Systematic multivariate analysis of chromatin complex dependencies reveals Set1C/COMPASS as a melanoma-enriched epigenetic vulnerability

Cancer cells often rely on abnormal regulation of gene activity to support uncontrolled growth and survival. This regulation is controlled not only by genetic mutations, but also by epigenetic mechanisms, chemical and structural modifications to DNA and its associated proteins that determine which genes are turned on or off. Several therapies that target epigenetic regulators have shown promise, particularly in blood cancers. However, identifying which epigenetic mechanisms are most important in specific cancers remains challenging, especially because epigenetic regulators frequently work together as multi-protein complexes. In this study, we combine large-scale public datasets with computational modeling to systematically identify lineage-enriched epigenetic vulnerabilities across many cancer types.

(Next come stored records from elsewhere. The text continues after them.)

(** C7: with blur radius 0 the averaging kernel is the 1 x 1 identity, and
    the blurred image that [Canny.compute] passes to the Laplacian equals
    the grayscale image, cell by cell. *)
Theorem C7_blur_zero_keeps_gray (a : ndarray) :
  rect (rgb2gray a) ->
  exists bl, Canny.blurred a 0 = Returned bl /\ array2_eq bl (rgb2gray a).
Proof.
  intros R. unfold Canny.blurred.
  change (Canny.blur_filt 0) with (@Returned array2 [[Fin 1]]).
  set (g := rgb2gray a) in *.
  eexists. split; [reflexivity|].
  apply (Forall2_nth_intro _ []); [apply convolve2d_length|].
  intros i Hi. rewrite convolve2d_length in Hi.
  assert (HR : length (nth i g []) = height2 g) by now apply rect_row_length.
  assert (HC : length (nth i (convolve2d g [[Fin 1]]) []) = height2 g).
  { unfold convolve2d. rewrite nth_map_seq by assumption.
    now rewrite length_map, length_seq. }
  apply (Forall2_nth_intro _ (Fin 0)); [congruence|].
  intros j Hj. rewrite HC in Hj.
  change (feq (at2 (convolve2d g [[Fin 1]]) i j) (at2 g i j)).
  rewrite at2_convolve2d by assumption.
  unfold conv_cell.
  cbv [width2 height2 length hd seq flat_map map app fsum fold_right].
  change (at2 [[Fin 1]] 0 0) with (Fin 1).
  change ((Z.of_nat 1 - 1) / 2)%Z with 0%Z.
  change (Z.of_nat 0) with 0%Z. rewrite !Z.add_0_r, !Z.sub_0_r.
  fold (width2 g). fold (height2 g).
  rewrite !symm_id by assumption.
  apply identity_tap.
Qed.
(** * shunt: the DNS client's query pipeline (client/main.go)

    A shallow embedding of [DNSClient.Query], [cacheSet] and [cacheGet]
    together with the routing table they consult, and the properties of
    the resolver's specification proved about them.

    Conventions of the embedding.
    - Go strings are byte strings: [string].
    - [uint16] and [int] values are [Z]; the one place where the source
      multiplies 64-bit integers ([time.Duration(minTTL) * time.Second])
      has its wrap-around written out ([wrap64]).
    - Instants are nanoseconds on the process clock ([Time := Z]);
      every [time.Now()] of the source is an explicit argument.
    - A slice of answers is a reference into a store of backing arrays
      ([heap]); [cacheGet] writes through that reference, so the store
      is threaded through every operation.
    - [sync.Map] is a finite map from keys to values of type [any]. *)

From Stdlib Require Import Ascii.
From stdpp Require Import gmap strings list fin_maps pretty.

Open Scope Z_scope.

(** ** Answers and the store of backing arrays *)

(** [type Answer struct]. The field [Type] is spelled [Type_]. *)
Record Answer := mkAnswer {
  Name : string;   (* the record owner *)
  Type_ : Z;       (* uint16: the DNS record type *)
  TTL : Z;         (* int: seconds the answer may be cached *)
  Data : string    (* the record value *)
}.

We found that certain epigenetic complexes are selectively important in specific cancer lineages. In melanoma, an aggressive skin cancer, we identified a previously unrecognized dependence on a protein complex that modifies chromatin at gene promoters. We show that disrupting this complex impairs gene programs that drive cell division and blocks cancer cell growth. Our findings reveal a lineage-specific epigenetic vulnerability in melanoma and demonstrate how integrative computational approaches can uncover new targets for potential cancer therapy studies.